(** X29.  Logging a receipt never touches the items or the stores, and
    adds at most one receipt, at the head of the list.  The receipt it
    adds has the drawn id and the given time, one line per visible item in
    the displayed order, each the snapshot of its item, a count equal to
    the number of its lines and at least 1, and the estimated total as its
    total.  This happens whenever the database is available, the id is
    not yet a key and something is visible. *)
Theorem logged_receipt_snapshot (uuid now : string) (st : AppState) :
  let st' := fst (handleLogReceipt uuid now st) in
  let logged := fun r : Receipt.t =>
    receipts st' = r :: receipts st
    /\ IDB.RECEIPT_STORE (db st') = <[uuid := r]> (IDB.RECEIPT_STORE (db st))
    /\ Receipt.id r = uuid /\ Receipt.timestamp r = now
    /\ Forall2 snapshotOf (Receipt.items r) (filteredAndSortedItems st)
    /\ Receipt.itemCount r = length (Receipt.items r)
    /\ (1 <= Receipt.itemCount r)%nat
    /\ Receipt.estimatedTotal r = JNum (totalEstimatedCost st) in
  items st' = items st /\ stores st' = stores st
  /\ IDB.ITEM_STORE (db st') = IDB.ITEM_STORE (db st)
  /\ IDB.STORE_STORE (db st') = IDB.STORE_STORE (db st)
  /\ (st' = st \/ exists r, logged r)
  /\ (IDB.available (db st) = true ->
      IDB.RECEIPT_STORE (db st) !! uuid = None ->
      (0 < totalVisibleItemCount st)%nat ->
      exists r, logged r).
Proof.
  cbv zeta. unfold handleLogReceipt.
  destruct (totalVisibleItemCount st =? 0)%nat eqn:Hcount.
  { apply Nat.eqb_eq in Hcount. split_and!; auto. intros _ _ H. lia. }
  apply Nat.eqb_neq in Hcount.
  match goal with |- context [addReceiptDB ?r _] => set (receipt := r) end.
  unfold addReceiptDB, IDB.onReceipts.
  destruct (IDB.available (db st)) eqn:Hav;
    [|split_and!; auto; intros; discriminate].
  simpl IDB.commit. change (Receipt.id receipt) with uuid.
  destruct (IDB.RECEIPT_STORE (db st) !! uuid) eqn:Hk;
    [split_and!; auto; intros; discriminate|].
  simpl.
  assert (Hlogged : exists r : Receipt.t,
             receipt :: receipts st = r :: receipts st
             /\ <[uuid := receipt]> (IDB.RECEIPT_STORE (db st))
                = <[uuid := r]> (IDB.RECEIPT_STORE (db st))
             /\ Receipt.id r = uuid /\ Receipt.timestamp r = now
             /\ Forall2 snapshotOf (Receipt.items r) (filteredAndSortedItems st)
             /\ Receipt.itemCount r = length (Receipt.items r)
             /\ (1 <= Receipt.itemCount r)%nat
             /\ Receipt.estimatedTotal r = JNum (totalEstimatedCost st)).
  { exists receipt. split_and!; auto.
    - apply snapshot_lines.
    - unfold receipt. cbn [Receipt.itemCount Receipt.items].
      now rewrite length_map.
    - unfold receipt. cbn [Receipt.itemCount].
      unfold totalVisibleItemCount in Hcount. lia. }
  split_and!; auto.
Qed.
End ReceiptFacts.
(** * Storage-App: the Pub/Sub notification handler of [main.py]

    A shallow embedding of [index], [process_file] and
    [insert_into_bigquery], together with the Python values and string
    methods they use, and theorems about the handler's responses and
    effects.

    Layout: Python data, [str] methods, effects, the library and service
    interfaces, the program, a reference instance of the library
    (base64, UTF-8, JSON), then the theorems. *)

From Stdlib Require Import List Bool Arith ZArith NArith Lia String Ascii.
From Stdlib Require Import DecimalString.
From Stdlib Require Import Floats.SpecFloat.
Import ListNotations.

Set Implicit Arguments.

(* ================================================================= *)
(** ** Python data *)

(** A Python [str] is a sequence of Unicode code points; [len] counts
    code points and slicing cuts between them. *)
Definition char := N.
Definition pystr := list char.

(** Python [bytes]. *)
Definition bytes := list Byte.byte.

(** An ASCII literal of the source, as a [pystr]. *)
Definition lit (s : string) : pystr :=
  List.map N_of_ascii (list_ascii_of_string s).

Fixpoint pystr_eqb (a b : pystr) : bool :=
  match a, b with
  | [], [] => true
  | x :: a', y :: b' => N.eqb x y && pystr_eqb a' b'
  | _, _ => false
  end.

(** The values [json.loads] and [request.get_json] produce.  A [dict]
    keeps its keys in insertion order; a [float] is an IEEE 754
    binary64. *)
#[warnings="-register-all"]
Inductive pyval : Type :=
| PyNone
| PyBool (b : bool)
| PyInt (n : Z)
| PyFloat (x : spec_float)
| PyStr (s : pystr)
| PyList (items : list pyval)
| PyDict (items : list (pystr * pyval)).

(** [bool(v)]: the truth value tested by [if] and [not]. *)
Definition truthy (v : pyval) : bool :=
  match v with
  | PyNone => false
  | PyBool b => b
  | PyInt n => negb (Z.eqb n 0)
  | PyFloat (S754_zero _) => false
  | PyFloat _ => true
  | PyStr s => negb (Nat.eqb (List.length s) 0)
  | PyList l => negb (Nat.eqb (List.length l) 0)
  | PyDict d => negb (Nat.eqb (List.length d) 0)
  end.

(** [isinstance(v, dict)]. *)
Definition isinstance_dict (v : pyval) : bool :=
  match v with PyDict _ => true | _ => false end.

(** [type(v).__name__]. *)
Definition type_name (v : pyval) : pystr :=
  lit match v with
      | PyNone => "NoneType"
      | PyBool _ => "bool"
      | PyInt _ => "int"
      | PyFloat _ => "float"
      | PyStr _ => "str"
      | PyList _ => "list"
      | PyDict _ => "dict"
      end.

(** Lookup in the items of a [dict]. *)
Fixpoint assoc (k : pystr) (d : list (pystr * pyval)) : option pyval :=
  match d with
  | [] => None
  | (k', v) :: d' => if pystr_eqb k k' then Some v else assoc k d'
  end.

(** [d[k] = v]: an existing key keeps its place, a new one goes last. *)
Fixpoint dict_set (k : pystr) (v : pyval) (d : list (pystr * pyval))
  : list (pystr * pyval) :=
  match d with
  | [] => [(k, v)]
  | (k', v') :: d' =>
      if pystr_eqb k k' then (k, v) :: d' else (k', v') :: dict_set k v d'
  end.

(** Faults.  An [exn] stands for an instance of a subclass of Python's
    [Exception]; [exn_message] is what [str(e)] and [f"{e}"] give. *)
Record exn : Type := Exn { exn_class : string; exn_message : pystr }.
Definition link_append (h : handle) (c : i2c_cmd) : M esp_err_t :=
  fun s =>
    match links s !! h with
    | Some l =>
        (ESP_OK,
         DriverState (<[h := l ++ [c]]> (links s)) (mem s) (slave s) (clock s)
           (trace s))
    | None => (ESP_ERR_INVALID_ARG, s)
    end.

Definition i2c_master_start (h : handle) : M esp_err_t :=
  link_append h CmdStart.

(** [data] is a [uint8_t] parameter and [ack_en] a [bool] one. *)
Definition i2c_master_write_byte (h : handle) (data : Z) (ack_en : Z) : M esp_err_t :=
  link_append h (CmdWriteByte (C.to_uint8 data) (C.to_bool ack_en)).

Definition i2c_master_write (h : handle) (data : Z) (data_len : Z) (ack_en : Z)
  : M esp_err_t :=
  link_append h (CmdWrite data (C.to_size_t data_len) (C.to_bool ack_en)).

Definition i2c_master_read (h : handle) (data : Z) (data_len : Z) (ack : Z)
  : M esp_err_t :=
  link_append h (CmdRead data (C.to_size_t data_len) ack).

Definition i2c_master_read_byte (h : handle) (data : Z) (ack : Z) : M esp_err_t :=
  link_append h (CmdReadByte data ack).

Definition i2c_master_stop (h : handle) : M esp_err_t :=
  link_append h CmdStop.

Definition i2c_master_cmd_begin (port : i2c_port_t) (h : handle) (ticks_to_wait : Z)
  : M esp_err_t :=
  fun s =>
    match links s !! h with
    | Some cmds =>
        let w := wire_of_link (mem s) cmds in
        let r := bus_exec (slave s) port w ticks_to_wait in
        (reply_err r,
         DriverState (links s)
           (store_bytes (mem s) (rx_dest cmds) (reply_rx r))
           (reply_state r) (clock s + reply_ticks r)
           (trace s ++ [EvCmdBegin port h cmds w ticks_to_wait (reply_err r)]))
    | None => (ESP_ERR_INVALID_ARG, s)
    end.
(** * The carbon-clickhouse test fixture of graphite-clickhouse

    A shallow embedding of the [CarbonClickhouse] lifecycle manager
    ([Start], [Stop], [Delete], [Cleanup], [Address], [Container]).

    The Go methods mutate the receiver and talk to the operating system
    (port allocator, temporary directories, template files, the container
    runtime).  Here every method is a function from the receiver and the
    state of the outside world to its results, the updated receiver and the
    updated world.  The outside world keeps the directories and files on
    disk and a log of every external call, newest first.  What the
    operating system answers is given by a record of oracles. *)

From Stdlib Require Import String Ascii List Bool Arith ZArith Lia.
Import ListNotations.
Open Scope string_scope.

(** ** Data *)

(** A Go [error] is represented by its message; [nil] is [None]. *)
Definition error := string.

Definition CchContainerName : string := "carbon-clickhouse-gch-test".

Record CarbonClickhouse : Type := mkCch {
  Version : string;
  Docker : string;
  DockerImage : string;
  Template : string;
  TZ : string;
  address : string;
  container : string;
  storeDir : string
}.

Definition set_Docker (v : string) (c : CarbonClickhouse) : CarbonClickhouse :=
  mkCch (Version c) v (DockerImage c) (Template c) (TZ c)
        (address c) (container c) (storeDir c).

Definition set_DockerImage (v : string) (c : CarbonClickhouse) : CarbonClickhouse :=
  mkCch (Version c) (Docker c) v (Template c) (TZ c)
        (address c) (container c) (storeDir c).

Definition set_address (v : string) (c : CarbonClickhouse) : CarbonClickhouse :=
  mkCch (Version c) (Docker c) (DockerImage c) (Template c) (TZ c)
        v (container c) (storeDir c).

Definition set_container (v : string) (c : CarbonClickhouse) : CarbonClickhouse :=
  mkCch (Version c) (Docker c) (DockerImage c) (Template c) (TZ c)
        (address c) v (storeDir c).

Definition set_storeDir (v : string) (c : CarbonClickhouse) : CarbonClickhouse :=
  mkCch (Version c) (Docker c) (DockerImage c) (Template c) (TZ c)
        (address c) (container c) v.

(** The instance as the configuration decoder leaves it: the three
    unexported fields carry the tag [toml:"-"] and hold Go's zero value. *)
Definition configured (version docker image template tz : string) : CarbonClickhouse :=
  mkCch version docker image template tz "" "" "".

(** The anonymous struct handed to the template. *)
Record Param : Type := mkParam {
  CLICKHOUSE_URL : string;
  CCH_ADDR : string
}.

(** ** The outside world *)

(** One entry per external call, with what the call answered. *)
Inductive Event : Type :=
| EvFreePort (name : string) (addr : string) (err : option error)
| EvTempDir (dir pattern : string) (res : string) (err : option error)
| EvParseFiles (name file : string) (err : option error)
| EvOpenFile (file : string) (err : option error)
| EvExecuteTemplate (file name : string) (param : Param) (text : string)
                    (err : option error)
| EvExec (bin : string) (args : list string) (out : string) (err : option error)
| EvRemoveAll (dir : string) (err : option error).

Record World : Type := mkWorld {
  dirs : list string;
  files : list (string * string);
  trace : list Event
}.

Definition log (e : Event) (w : World) : World :=
  mkWorld (dirs w) (files w) (e :: trace w).

Definition with_dirs (ds : list string) (w : World) : World :=
  mkWorld ds (files w) (trace w).

Definition with_files (fs : list (string * string)) (w : World) : World :=
  mkWorld (dirs w) fs (trace w).

Fixpoint lookup (k : string) (fs : list (string * string)) : option string :=
  match fs with
  | [] => None
  | (k', v) :: fs' => if String.eqb k k' then Some v else lookup k fs'
  end.

Fixpoint store (k v : string) (fs : list (string * string)) : list (string * string) :=
  match fs with
  | [] => [(k, v)]
  | (k', v') :: fs' =>
      if String.eqb k k' then (k, v) :: fs' else (k', v') :: store k v fs'
  end.

Fixpoint drop (n : nat) (s : string) : string :=
  match n, s with
  | O, _ => s
  | S n', EmptyString => EmptyString
  | S n', String _ s' => drop n' s'
  end.

(** Writing [text] at offset 0 of a file opened without [O_TRUNC]. *)
Definition overwrite (text old : string) : string :=
  text ++ drop (String.length text) old.

Definition mem (d : string) (ds : list string) : bool :=
  existsb (String.eqb d) ds.

Definition remove_dir (d : string) (ds : list string) : list string :=
  filter (fun x => negb (String.eqb d x)) ds.

Definition below (d : string) (file : string) : bool :=
  String.prefix (d ++ "/") file.

Arguments remove_dir : simpl never.
Arguments mem : simpl never.

(** The operating system: what each external call answers in a given state
    of the world.  [path.Join] and [filepath.Base] are library functions of
    strings only; templates are opaque values of type [tmpl]. *)
Record OS : Type := mkOS {
  tmpl : Type;
  os_free_port : string -> World -> string * option error;
  os_temp_dir : string -> string -> World -> error + string;
  os_parse_files : string -> string -> World -> error + tmpl;
  os_open_file : string -> World -> option error;
  os_execute : tmpl -> string -> Param -> string * option error;
  os_exec : string -> list string -> World -> string * option error;
  os_remove_all : string -> World -> option error;
  path_Join : string -> string -> string;
  filepath_Base : string -> string
}.

(** What [Start] relies on from [ioutil.TempDir]: the directory it creates
    did not exist before and has a non-empty name. *)
Definition temp_dir_ok (os : OS) : Prop :=
  forall dir pat w d,
    os_temp_dir os dir pat w = inr d -> d <> "" /\ mem d (dirs w) = false.

(** Modelled from the spec: what a successful [getFreeTCPPort] returns.  The
    function is not part of the sources at hand; the spec has it return "a
    free local address string" and has [Address()] return "a non-empty
    host:port string" after a successful [Start]. *)
Definition free_port_ok (os : OS) : Prop :=
  forall name w a, os_free_port os name w = (a, None) -> a <> "".

Section Fixture.

Variable os : OS.

(** ** External calls *)

(** Modelled from the spec: [getFreeTCPPort] is defined in a file of the
    repository that is not part of the sources at hand.  The spec calls it
    "an external primitive returning a free local address string given an
    optional preferred host; treated as infallible-or-error".  Both results
    are kept, as [Start] assigns the returned string before it looks at the
    error. *)
Definition getFreeTCPPort (name : string) (w : World)
  : (string * option error) * World :=
  let '(a, err) := os_free_port os name w in
  ((a, err), log (EvFreePort name a err) w).

(** [ioutil.TempDir]: the empty string and the error, or the name of the
    directory it created. *)
Definition ioutil_TempDir (dir pattern : string) (w : World)
  : (string * option error) * World :=
  match os_temp_dir os dir pattern w with
  | inl e => (("", Some e), log (EvTempDir dir pattern "" (Some e)) w)
  | inr d => ((d, None),
              log (EvTempDir dir pattern d None) (with_dirs (d :: dirs w) w))
  end.

(** [template.New(name).ParseFiles(file)]. *)
Definition template_ParseFiles (name file : string) (w : World)
  : (error + tmpl os) * World :=
  match os_parse_files os name file w with
  | inl e => (inl e, log (EvParseFiles name file (Some e)) w)
  | inr t => (inr t, log (EvParseFiles name file None) w)
  end.

(** [os.OpenFile(file, os.O_WRONLY|os.O_CREATE, 0644)]: the file is created
    when it is missing and its contents are kept when it is not.  The handle
    is the name of the file. *)
Definition os_OpenFile (file : string) (w : World) : option error * World :=
  match os_open_file os file w with
  | Some e => (Some e, log (EvOpenFile file (Some e)) w)
  | None =>
      let fs := match lookup file (files w) with
                | Some _ => files w
                | None => store file "" (files w)
                end in
      (None, log (EvOpenFile file None) (with_files fs w))
  end.

(** [tmpl.ExecuteTemplate(f, name, param)]: whatever text the engine
    produced, also when it stopped with an error, is written to [f]. *)
Definition ExecuteTemplate (t : tmpl os) (f name : string) (param : Param)
  (w : World) : option error * World :=
  let '(text, err) := os_execute os t name param in
  let old := match lookup f (files w) with Some s => s | None => "" end in
  (err, log (EvExecuteTemplate f name param text err)
            (with_files (store f (overwrite text old) (files w)) w)).

(** [exec.Command(bin, args...).CombinedOutput()]. *)
Definition CombinedOutput (bin : string) (args : list string) (w : World)
  : (string * option error) * World :=
  let '(out, err) := os_exec os bin args w in
  ((out, err), log (EvExec bin args out err) w).

(** [os.RemoveAll(dir)]: when it reports no error the directory and what is
    below it are gone. *)
Definition os_RemoveAll (dir : string) (w : World) : option error * World :=
  match os_remove_all os dir w with
  | Some e => (Some e, log (EvRemoveAll dir (Some e)) w)
  | None =>
      (None,
       log (EvRemoveAll dir None)
           (mkWorld (remove_dir dir (dirs w))
                    (filter (fun kv => negb (below dir (fst kv))) (files w))
                    (trace w)))
  end.

(** ** The methods *)

Definition Cleanup (c : CarbonClickhouse) (w : World) : CarbonClickhouse * World :=
  if negb (String.eqb (storeDir c) "") then
    let '(_, w) := os_RemoveAll (storeDir c) w in
    (set_storeDir "" c, w)
  else (c, w).

Definition Address (c : CarbonClickhouse) : string := address c.

Definition Container (c : CarbonClickhouse) : string := container c.

(** The two defaulting assignments at the head of [Start]. *)
Definition defaults (c : CarbonClickhouse) : CarbonClickhouse :=
  let c := if Nat.eqb (String.length (Docker c)) 0
           then set_Docker "docker" c else c in
  if Nat.eqb (String.length (DockerImage c)) 0
  then set_DockerImage "lomik/carbon-clickhouse" c else c.

Definition Result : Type := (option error * string) * CarbonClickhouse * World.

Definition Start (testDir clickhouseURL clickhouseContainer : string)
  (c : CarbonClickhouse) (w : World) : Result :=
  if Nat.eqb (String.length (Version c)) 0 then
    ((Some "version not set", ""), c, w)
  else
  let c := defaults c in
  let '((a, err), w) := getFreeTCPPort "" w in
  let c := set_address a c in
  match err with
  | Some e => ((Some e, ""), c, w)
  | None =>
  let c := set_container CchContainerName c in
  let '((d, err), w) := ioutil_TempDir "" "carbon-clickhouse" w in
  let c := set_storeDir d c in
  match err with
  | Some e => ((Some e, ""), c, w)
  | None =>
  let '((a, err), w) := getFreeTCPPort "" w in
  let c := set_address a c in
  match err with
  | Some e => let '(c, w) := Cleanup c w in ((Some e, ""), c, w)
  | None =>
  let name := filepath_Base os (Template c) in
  let tpl := path_Join os testDir (Template c) in
  match template_ParseFiles name tpl w with
  | (inl e, w) => let '(c, w) := Cleanup c w in ((Some e, ""), c, w)
  | (inr tpl_parsed, w) =>
  let param := mkParam clickhouseURL (address c) in
  let configFile := path_Join os (storeDir c) "carbon-clickhouse.conf" in
  match os_OpenFile configFile w with
  | (Some e, w) => let '(c, w) := Cleanup c w in ((Some e, ""), c, w)
  | (None, w) =>
  match ExecuteTemplate tpl_parsed configFile name param w with
  | (Some e, w) => let '(c, w) := Cleanup c w in ((Some e, ""), c, w)
  | (None, w) =>
  let cchStart := ["run"; "-d";
                   "--name"; container c;
                   "-p"; address c ++ ":2003";
                   "-v"; storeDir c ++ ":/etc/carbon-clickhouse";
                   "--link"; clickhouseContainer] in
  let cchStart := if negb (String.eqb (TZ c) "")
                  then List.app cchStart ["-e"; "TZ=" ++ TZ c] else cchStart in
  let cchStart := List.app cchStart [DockerImage c ++ ":" ++ Version c] in
  let '((out, err), w) := CombinedOutput (Docker c) cchStart w in
  ((err, out), c, w)
  end end end end end end.

Definition Delete (c : CarbonClickhouse) (w : World) : Result :=
  if Nat.eqb (String.length (container c)) 0 then ((None, ""), c, w)
  else
  let chDel := ["rm"; container c] in
  let '((out, err), w) := CombinedOutput (Docker c) chDel w in
  let c := match err with
           | None => set_container "" c
           | Some _ => c
           end in
  let '(c, w) := Cleanup c w in
  ((err, out), c, w).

▶ [What to do]
Return a copy of every line in the records that includes the string "totalEstimatedCost".

▶ [Answer to the problem]
    /\ Receipt.estimatedTotal r = JNum (totalEstimatedCost st) in
             /\ Receipt.estimatedTotal r = JNum (totalEstimatedCost st)).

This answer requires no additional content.